I can’t promise to stop discussing the movement of change and how much it annoys, frightens, or angers me, but I will say that this is the end of an ending, and the start to a new beginning; chapter three if you will. I suppose some aspect of psychology can truly explain the specific separations and stages of life, but I’ll share this third stage with a more unique and dramatic style.
When I thought moving seven hours away to live in warmer weather for the next four years was intimidating, packing up my life in a matter of three days was way more stress worthy. Some people may not find it easy to throw away all contents of their basement, but I found it to be rather refreshing and a little easier to see through the foggy cluttered living room. Starting off on a new page can encourage your body to feel healthier and stronger by erasing the mind from any former negative trails.

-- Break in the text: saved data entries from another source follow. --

Module LastInit.
Import LastSubArraySpec LastSubArrayFacts LastSubArrayMore.
Section facts.
Context {Key Val : Type} `{Hashable Key}.
Implicit Types (la : LastSubArray.t Key Val) (k : Key) (v : option Val).

(** What the constructor builds. *)
Lemma la_init_fields size la :
  1 <= size -> LastSubArray.init (Key:=Key) (Val:=Val) size = Ok la ->
  let bucket_size := 2 * Z.log2 (Z.log2 (size + 1) + 1) in
  let c_size := size - size `div` 2 in
  la = LastSubArray.mk size (size `div` 2) c_size bucket_size
         (replicate (Z.to_nat (size `div` 2)) None)
         (replicate (Z.to_nat ((c_size + bucket_size - 1) `div` bucket_size))
            (replicate (Z.to_nat bucket_size) None)) 0.
Proof.
  intros Hs. unfold LastSubArray.init, loglog.
  destruct (decide (size + 1 <= 0)); [lia|]. simpl.
  pose proof (loglog_pos size Hs) as Hll.
  unfold py_floordiv. destruct (decide (_ = 0)); [lia|]. simpl.
  by intros [= <-].
Qed.

Lemma concat_replicate_length {A} (n m : nat) (x : A) :
  length (concat (replicate n (replicate m x))) = (n * m)%nat.
Proof. induction n as [|n IH]; simpl; [done|]. rewrite length_app, length_replicate, IH. lia. Qed.

Lemma concat_replicate_empty (n m : nat) :
  all_empty (concat (replicate n (replicate m (None : slot Key Val)))).
Proof.
  induction n as [|n IH]; simpl; [constructor|].
  apply Forall_app. split; [apply all_empty_replicate|done].
Qed.

Lemma init_safe_iff size la :
  1 <= size -> LastSubArray.init (Key:=Key) (Val:=Val) size = Ok la ->
  safe la <-> (size = 5 \/ size = 6 \/ 9 <= size).
Proof.
  intros Hs Hinit. rewrite <- (usable_sizes size Hs).
  rewrite (la_init_fields size la Hs Hinit). unfold safe. simpl.
  rewrite length_replicate.
  pose proof (loglog_pos size Hs) as Hll.
  set (bs := 2 * Z.log2 (Z.log2 (size + 1) + 1)) in *.
  set (c := size - size `div` 2).
  assert (Hc : 1 <= c).
  { unfold c. pose proof (Z.div_mod size 2 ltac:(lia)).
    pose proof (Z.mod_pos_bound size 2). lia. }
  assert (Hq : 0 <= (c + bs - 1) `div` bs) by (apply Z.div_pos; lia).
  rewrite Z2Nat.id by done.
  assert (Hiff : 2 <= (c + bs - 1) `div` bs <-> bs < c).
  { split; intros Hx.
    - pose proof (Z.mul_div_le (c + bs - 1) bs ltac:(lia)). nia.
    - apply Z.div_le_lower_bound; lia. }
  rewrite Hiff. done.
Qed.

End facts.
End LastInit.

This past week has thrown me back and forth between the idea of celebrating a new life, a better education and opportunities to being extremely sad and regretful on what could/should have happened in the past summer weeks. Instead of spending early morning hours with high school friends by a fire the past two months, I attempted a routine dedicated to work and exercise. Maybe I just find some activities more appealing than others. That should not determine anything in my future, except for the fact that it will be more than simple to gather my priorities if need be.
Along with many other people on this earth, I tend to believe that everything happens for a reason. I could just be convincing and lying to myself about sources of a situation but what other way could things be explained? I’m almost always told that things will work out and that everything will be alright, [which is usually the case] but when it comes to that sudden impact I mentioned before, it seems almost impossible to remove all thoughts in your mind running at 1209408324 mph. Sleepless nights take over, and then you just can’t seem to function. But in the end, as your own person, you should realize what you have to do in order to make things right for your body and mind, as well as anyone else in your life. Do not give others the permission to take steps all over your dignity; a strong person portrays powerful behaviors in any aspect of life.